## The problem
The answer must consist of every line in the data below that holds the word "contiguous".

## Saved entries
BEGIN

(* ===== verification/PyStr.v ===== *)
(** * PyStr: the operations on Python [str] the checker uses

    A Python [str] is modelled as a [string] holding the UTF-8 encoding of
    the text, so that the literals of the source can be written as they are.
    The checker tests text with the operator [in] ([contains]) and builds
    its messages with f-strings (concatenation, [+:+]).  [contains] is the
    executable scan; [Substring] is what it decides.  Searching the bytes
    of the encoding finds what searching the characters finds: the needles
    of the source are ASCII, and no byte of a longer UTF-8 sequence is.
    The slices and tests the models of the libraries are written with
    ([skip], [nth_is], [last_is], [split_once]) are here too. *)

From Stdlib Require Import String Ascii.
From stdpp Require Import base tactics option list strings.
From S2P Require Import Prelude.

(** ** The operator [in] *)

(** [needle in s] at the start of [s]: [s.startswith(needle)]. *)
Definition startswith (s needle : string) : bool := String.prefix needle s.

(** [needle in s]: some position of [s] starts with [needle].  The empty
    needle is found in every string, the empty one included. *)
Fixpoint contains (needle s : string) : bool :=
  startswith s needle ||
  match s with
  | EmptyString => false
  | String _ s' => contains needle s'
  end.

(** [c in s] for one character. *)
Fixpoint has_char (c : ascii) (s : string) : bool :=
  match s with
  | EmptyString => false
  | String a s' => bool_decide (a = c) || has_char c s'
  end.

(** ** Slices and tests *)

(** [s[n:]] *)
Fixpoint skip (n : nat) (s : string) : string :=
  match n, s with
  | S n', String _ s' => skip n' s'
  | _, _ => s
  end.

(** [s[n:n+1] == c] *)
Definition nth_is (n : nat) (c : ascii) (s : string) : bool :=
  match String.get n s with
  | Some a => bool_decide (a = c)
  | None => false
  end.

(** [not s] *)
Definition is_empty (s : string) : bool := bool_decide (s = "").

(** [s[-1:] == c] *)
Fixpoint last_is (c : ascii) (s : string) : bool :=
  match s with
  | EmptyString => false
  | String a EmptyString => bool_decide (a = c)
  | String _ s' => last_is c s'
  end.

(** [s.split(c, 1)] when [c in s]: what stands before the first [c] and
    what stands after it. *)
Fixpoint split_once (c : ascii) (s : string) : option (string * string) :=
  match s with
  | EmptyString => None
  | String a s' =>
      if bool_decide (a = c) then Some (EmptyString, s')
      else prod_map (String a) id <$> split_once c s'
  end.

(** What [in] means: [needle] occurs in [s] as a contiguous block. *)
Definition Substring (needle s : string) : Prop :=
  exists l r, s = l +:+ needle +:+ r.

(** ** [startswith] *)

Lemma startswith_nil (s : string) : startswith s "" = true.
Proof. by destruct s. Qed.

Lemma startswith_cons (a b : ascii) (s needle : string) :
  startswith (String b s) (String a needle) =
  bool_decide (a = b) && startswith s needle.
Proof.
  unfold startswith. simpl. destruct (ascii_dec a b) as [->|Hne].
  - by rewrite bool_decide_eq_true_2.
  - by rewrite bool_decide_eq_false_2.
Qed.

Lemma startswith_empty_cons (a : ascii) (needle : string) :
  startswith "" (String a needle) = false.
Proof. reflexivity. Qed.

Lemma startswith_spec (s needle : string) :
  startswith s needle = true <-> exists r, s = needle +:+ r.
Proof.
  revert s. induction needle as [|a needle IH]; intros s.
  - rewrite startswith_nil. split; [by exists s|done].
  - destruct s as [|b s].
    + rewrite startswith_empty_cons. split; [done|by intros [r [=]]].
    + rewrite startswith_cons, andb_true_iff, bool_decide_eq_true, IH.
      split.
      * intros [-> [r ->]]. by exists r.
      * intros [r [= -> ->]]. eauto.
Qed.

Lemma startswith_app (needle r : string) : startswith (needle +:+ r) needle = true.
Proof. apply startswith_spec. eauto. Qed.

Lemma startswith_length (s needle : string) :
  startswith s needle = true -> String.length needle <= String.length s.
Proof.
  intros [r ->]%startswith_spec. rewrite string_app_length. lia.
Qed.

(** ** [contains] decides [Substring] *)

Lemma contains_unfold (needle s : string) :
  contains needle s =
  startswith s needle ||
  match s with
  | EmptyString => false
  | String _ s' => contains needle s'
  end.
Proof. by destruct s. Qed.

Lemma Substring_nil (needle : string) : Substring needle "" <-> needle = "".
Proof.
  split.
  - intros (l & r & H). destruct l; [|done]. by destruct needle.
  - intros ->. by exists "", "".
Qed.

Lemma Substring_cons (needle : string) (a : ascii) (s : string) :
  Substring needle (String a s) <->
  (exists r, String a s = needle +:+ r) \/ Substring needle s.
Proof.
  split.
  - intros (l & r & H). destruct l as [|b l].
    + left. by exists r.
    + right. rewrite string_app_cons in H. injection H as _ ->. by exists l, r.
  - intros [[r H]|(l & r & ->)].
    + by exists "", r.
    + exists (String a l), r. by rewrite string_app_cons.
Qed.

Lemma contains_spec (needle s : string) :
  contains needle s = true <-> Substring needle s.
Proof.
  induction s as [|a s IH]; rewrite contains_unfold, orb_true_iff.
  - rewrite Substring_nil, startswith_spec. split.
    + intros [[r H]|?]; [|done]. by destruct needle.
    + intros ->. left. by exists "".
  - by rewrite Substring_cons, IH, startswith_spec.
Qed.

Lemma contains_false (needle s : string) :
  contains needle s = false <-> ~ Substring needle s.
Proof. rewrite <- contains_spec. by destruct (contains needle s). Qed.

#[global] Instance Substring_dec (needle s : string) : Decision (Substring needle s).
Proof.
  refine (cast_if (decide (contains needle s = true))); by rewrite <- contains_spec.
Defined.

Lemma contains_decide (needle s : string) :
  contains needle s = bool_decide (Substring needle s).
Proof.
  destruct (contains needle s) eqn:E; symmetry.
  - by apply bool_decide_eq_true, contains_spec.
  - by apply bool_decide_eq_false, contains_false.
Qed.

Lemma Substring_infix (l s r : string) : Substring s (l +:+ s +:+ r).
Proof. by exists l, r. Qed.

Lemma Substring_suffix (l s : string) : Substring s (l +:+ s).
Proof. exists l, "". by rewrite string_app_nil_r. Qed.

Lemma Substring_prefix (s r : string) : Substring s (s +:+ r).
Proof. by exists "", r. Qed.

(** ** Consequences *)

Lemma contains_empty_needle (s : string) : contains "" s = true.
Proof. rewrite contains_unfold. by rewrite startswith_nil. Qed.

Lemma contains_refl (s : string) : contains s s = true.
Proof. apply contains_spec. exists "", "". by rewrite string_app_nil_r. Qed.

Lemma contains_app (needle l s r : string) :
  contains needle s = true -> contains needle (l +:+ s +:+ r) = true.
Proof.
  rewrite !contains_spec. intros (l' & r' & ->). exists (l +:+ l'), (r' +:+ r).
  by rewrite !string_app_assoc.
Qed.

Lemma contains_trans (s1 s2 s3 : string) :
  contains s1 s2 = true -> contains s2 s3 = true -> contains s1 s3 = true.
Proof.
  rewrite (contains_spec s2 s3). intros H (l & r & ->). by apply contains_app.
Qed.

Lemma contains_length (needle s : string) :
  contains needle s = true -> String.length needle <= String.length s.
Proof.
  intros (l & r & ->)%contains_spec. rewrite !string_app_length. lia.
Qed.

Lemma contains_too_short (needle s : string) :
  String.length s < String.length needle -> contains needle s = false.
Proof.
  intros Hlt. apply not_true_is_false. intros H%contains_length. lia.
Qed.

(** ** The operator, as one statement *)

(** C10: the operator [in] on strings, as [contains] computes it, answers
    [True] exactly for the strings in which the needle occurs as a
    contiguous block: a positive answer comes with the text before and
    after an occurrence, a negative one excludes every decomposition. *)
Theorem contains_correct (needle s : string) :
  (contains needle s = true -> exists l r, s = l +:+ needle +:+ r) /\
  (contains needle s = false -> forall l r, s <> l +:+ needle +:+ r).
Proof.
  split.
  - by intros H%contains_spec.
  - intros H%contains_false l r ->. apply H. by exists l, r.
Qed.

Lemma contains_correct_witness :
  (exists l r, "cd //?/C:/env" = l +:+ "//?/" +:+ r) /\
  (forall l r, "cd C:/env" <> l +:+ "\\?\" +:+ r).
Proof.
  split.
  - apply (contains_correct "//?/" "cd //?/C:/env"). reflexivity.
  - apply (contains_correct "\\?\" "cd C:/env"). reflexivity.
Defined.

(** ** Concrete checks on the two prefixes of the source *)

Example contains_fwd_example : contains "//?/" "$Env:X = '//?/C:/env'" = true.
Proof. reflexivity. Qed.

Example contains_back_example : contains "\\?\" "cd \\?\C:\env" = true.
Proof. reflexivity. Qed.

Example contains_near_miss : contains "//?/" "//? /" = false.
Proof. reflexivity. Qed.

END

## Problem solution
(** What [in] means: [needle] occurs in [s] as a contiguous block. *)
    contiguous block: a positive answer comes with the text before and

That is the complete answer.